A Fordham biology professor is leading the first study examining how the transition to menopause affects the human brain at the cellular and molecular levels, supported by $2.8 million in funding from the National Institutes of Health (NIH).
The study aims to pave the way for better treatments for mental illness related to the menopause transition. Women’s greater risk of mental illness during this period is “under-studied,” as is women’s health in general, said the professor, Marija Kundakovic, Ph.D.
In the two to eight years leading up to menopause, which occurs at age 51 on average, women face greater risk of depression, anxiety, panic attacks, and psychosis because of hormone fluctuations. The risk of depression alone, already high compared to men’s risk, is two to five times higher during the menopause transition, she said.
Menopause Transition, Depression, and Anxiety
“I think this is something … that is not being talked about enough,” she said. “It’s a very challenging period. This is a period when women are having so much to do generally in their family life. Maybe they have children, maybe they’re caretakers of their parents. Then at work, a lot of women actually become leaders or they actually have … a lot of responsibility during this period. So I believe it’s important to address this.”
To do that, Kundakovic and her research team are pushing past the limits of current science.
Studying Brains Postmortem
Kundakovic’s current research is building on another study that she and her co-authors, which included Fordham faculty and students, published in August in Molecular Psychiatry.
It describes a novel research approach: While the links between the menopause transition and mental illness are known, there was no way to study them at the cellular and molecular level in humans, “because [they] cannot be studied in the living human brain,” Kundakovic said.

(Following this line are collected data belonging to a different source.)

Lemma byte_val_of_Z (z : Z) : (0 <= z < 256)%Z -> byte_val (byte_of_Z z) = z.
Proof.
  intros H. unfold byte_of_Z, byte_val.
  destruct (Byte.of_N (Z.to_N z)) as [b|] eqn:E.
  - apply Byte.to_of_N in E. rewrite E. lia.
  - apply Byte.of_N_None_iff in E. lia.
Qed.

Lemma int_from_to_bytes : forall (n : nat) (v : Z),
  (0 <= v < 256 ^ Z.of_nat n)%Z ->
  int_from_bytes_little (int_to_bytes_little n v) = v.
Proof.
  induction n as [|n IH]; intros v Hv.
  - cbn in *. lia.
  - cbn [int_to_bytes_little int_from_bytes_little].
    rewrite Nat2Z.inj_succ, Z.pow_succ_r in Hv by lia.
    rewrite byte_val_of_Z by (apply Z.mod_pos_bound; lia).
    rewrite IH.
    + pose proof (Z.div_mod v 256). lia.
    + split; [apply Z.div_pos; lia|].
      apply Z.div_lt_upper_bound; lia.
Qed.

Lemma length_int_to_bytes (n : nat) : forall v,
  length (int_to_bytes_little n v) = n.
Proof. induction n; intros v; cbn; auto. Qed.

Lemma truthy_bool_byte (f : bool) : truthy (bool_byte f) = f.
Proof. destruct f; reflexivity. Qed.

Lemma slice_app_l {A : Type} (a b : list A) (i j : nat) :
  j <= length a -> slice (a ++ b) i j = slice a i j.
Proof.
  intros H. unfold slice. rewrite skipn_app, firstn_app.
  rewrite length_skipn.
  replace (j - i - (length a - i)) with 0 by lia.
  cbn [firstn]. now rewrite app_nil_r.
Qed.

So she decided to focus on the postmortem brain instead. Obtaining samples from an NIH brain bank, the team studied a key brain region, as well as the blood and pituitary gland, in 42 people. They found a way to identify and measure 40 biological marks—or biomarkers—that can indicate their menopausal stages at the time of death, which ranged from under 40 to over 55 years old.

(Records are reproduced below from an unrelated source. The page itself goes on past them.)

Lemma days_before_nonneg (y m : Z) (l : list Z) :
  (forall k, In k l -> 1 <= _month_length y k) -> 0 <= days_before y m l.
Proof.
  induction l as [|h t IH]; intros Hpos; cbn [days_before]; [lia|].
  destruct (h =? m); [lia|].
  pose proof (Hpos h (or_introl eq_refl)).
  specialize (IH (fun k Hk => Hpos k (or_intror Hk))). lia.
Qed.

Lemma days_before_position (y m m' : Z) (l : list Z) :
  (forall k, In k l -> 1 <= _month_length y k) ->
  (position m l < position m' l)%nat ->
  days_before y m l + _month_length y m <= days_before y m' l.
Proof.
  induction l as [|h t IH]; intros Hpos Hlt; cbn [position] in Hlt; [lia|].
  cbn [days_before].
  destruct (Z.eqb_spec h m) as [E1|E1], (Z.eqb_spec h m') as [E2|E2];
    try lia.
  - subst h.
    pose proof (days_before_nonneg y m' t (fun k Hk => Hpos k (or_intror Hk))).
    lia.
  - specialize (IH (fun k Hk => Hpos k (or_intror Hk)) ltac:(lia)). lia.
Qed.

Variable Ymax : Z.
Hypothesis C : contract Ymax.

(** Dates in calendar order have day numbers in the same order. *)
Lemma hebrew_lt_days (y m d y' m' d' : Z) :
  1 <= y < Ymax -> In m (HebrewDate.months y) -> 1 <= d <= _month_length y m ->
  1 <= y' < Ymax -> In m' (HebrewDate.months y') -> 1 <= d' <= _month_length y' m' ->
  hebrew_lt (y, m, d) (y', m', d') ->
  _elapsed_days y + days_before y m (HebrewDate.months y) + (d - 1)
  < _elapsed_days y' + days_before y' m' (HebrewDate.months y') + (d' - 1).
Proof.
  intros Hy Hm Hd Hy' Hm' Hd' Hlt.
  pose proof (contract_month Ymax C y) as Hpos.
  pose proof (contract_month Ymax C y') as Hpos'.
  destruct (days_before_bounds y m (HebrewDate.months y)
              (fun k Hk => Hpos k Hy Hk) Hm) as [B1 B2].
  destruct (days_before_bounds y' m' (HebrewDate.months y')
              (fun k Hk => Hpos' k Hy' Hk) Hm') as [B1' B2'].
  destruct Hlt as [Hlt | [<- [Hlt | [<- Hlt]]]].
  - pose proof (contract_year_length Ymax C y Hy) as Hlen.
    pose proof (elapsed_le Ymax C (y + 1) y' ltac:(lia) ltac:(lia)). lia.
  - pose proof (days_before_position y m m' (HebrewDate.months y)
                  (fun k Hk => Hpos k Hy Hk) Hlt). lia.
  - lia.
Qed.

By making it possible to determine the menopausal stage of brain tissues from repositories, which typically don’t have this information, the study opened up new possibilities for studying how the brain is affected by the transition to menopause, she said.
Potential New Treatments
For the new, NIH-funded study, Kundakovic—the principal investigator—and her collaborators from two other universities will delve deeper into the human brain specimens, exploring the cellular and molecular profiles of a part of the hippocampus that regulates emotions and stress to find out how it changes during the menopausal process.
(Important to winning the grant, she said, were studies she conducted over 10 years—published in 2019 and 2022—showing how ovarian hormone shifts affect the brain in mice.)
Her goal is to pin down the molecular-level changes that boost psychiatric risk for women as well as anyone else with ovaries, making possible new treatments that are more precise and effective than current methods. These treatments could provide an alternative to one current option, hormone replacement therapy, which women often balk at because of the potential health risks, Kundakovic said.
She said the August Molecular Psychiatry study identifying the biomarkers has been welcomed by scientists interested in studying other aspects of menopause, like hot flashes.
“I really think it’s going to be a huge legacy of that study, enabling people to ask different kinds of questions,” she said.
Changing Perceptions
She also hopes her work will help change perceptions of menopause and what women have to suffer.
“I think women are … used to this idea that you just have to go through those difficult periods in life, whether that’s puberty, whether that’s pregnancy, whether that’s menopausal transition,” she said. “They [older women] will tell you, ‘Oh, you just go through that.’ But we know that the more knowledge we have, the easier this transition can be.”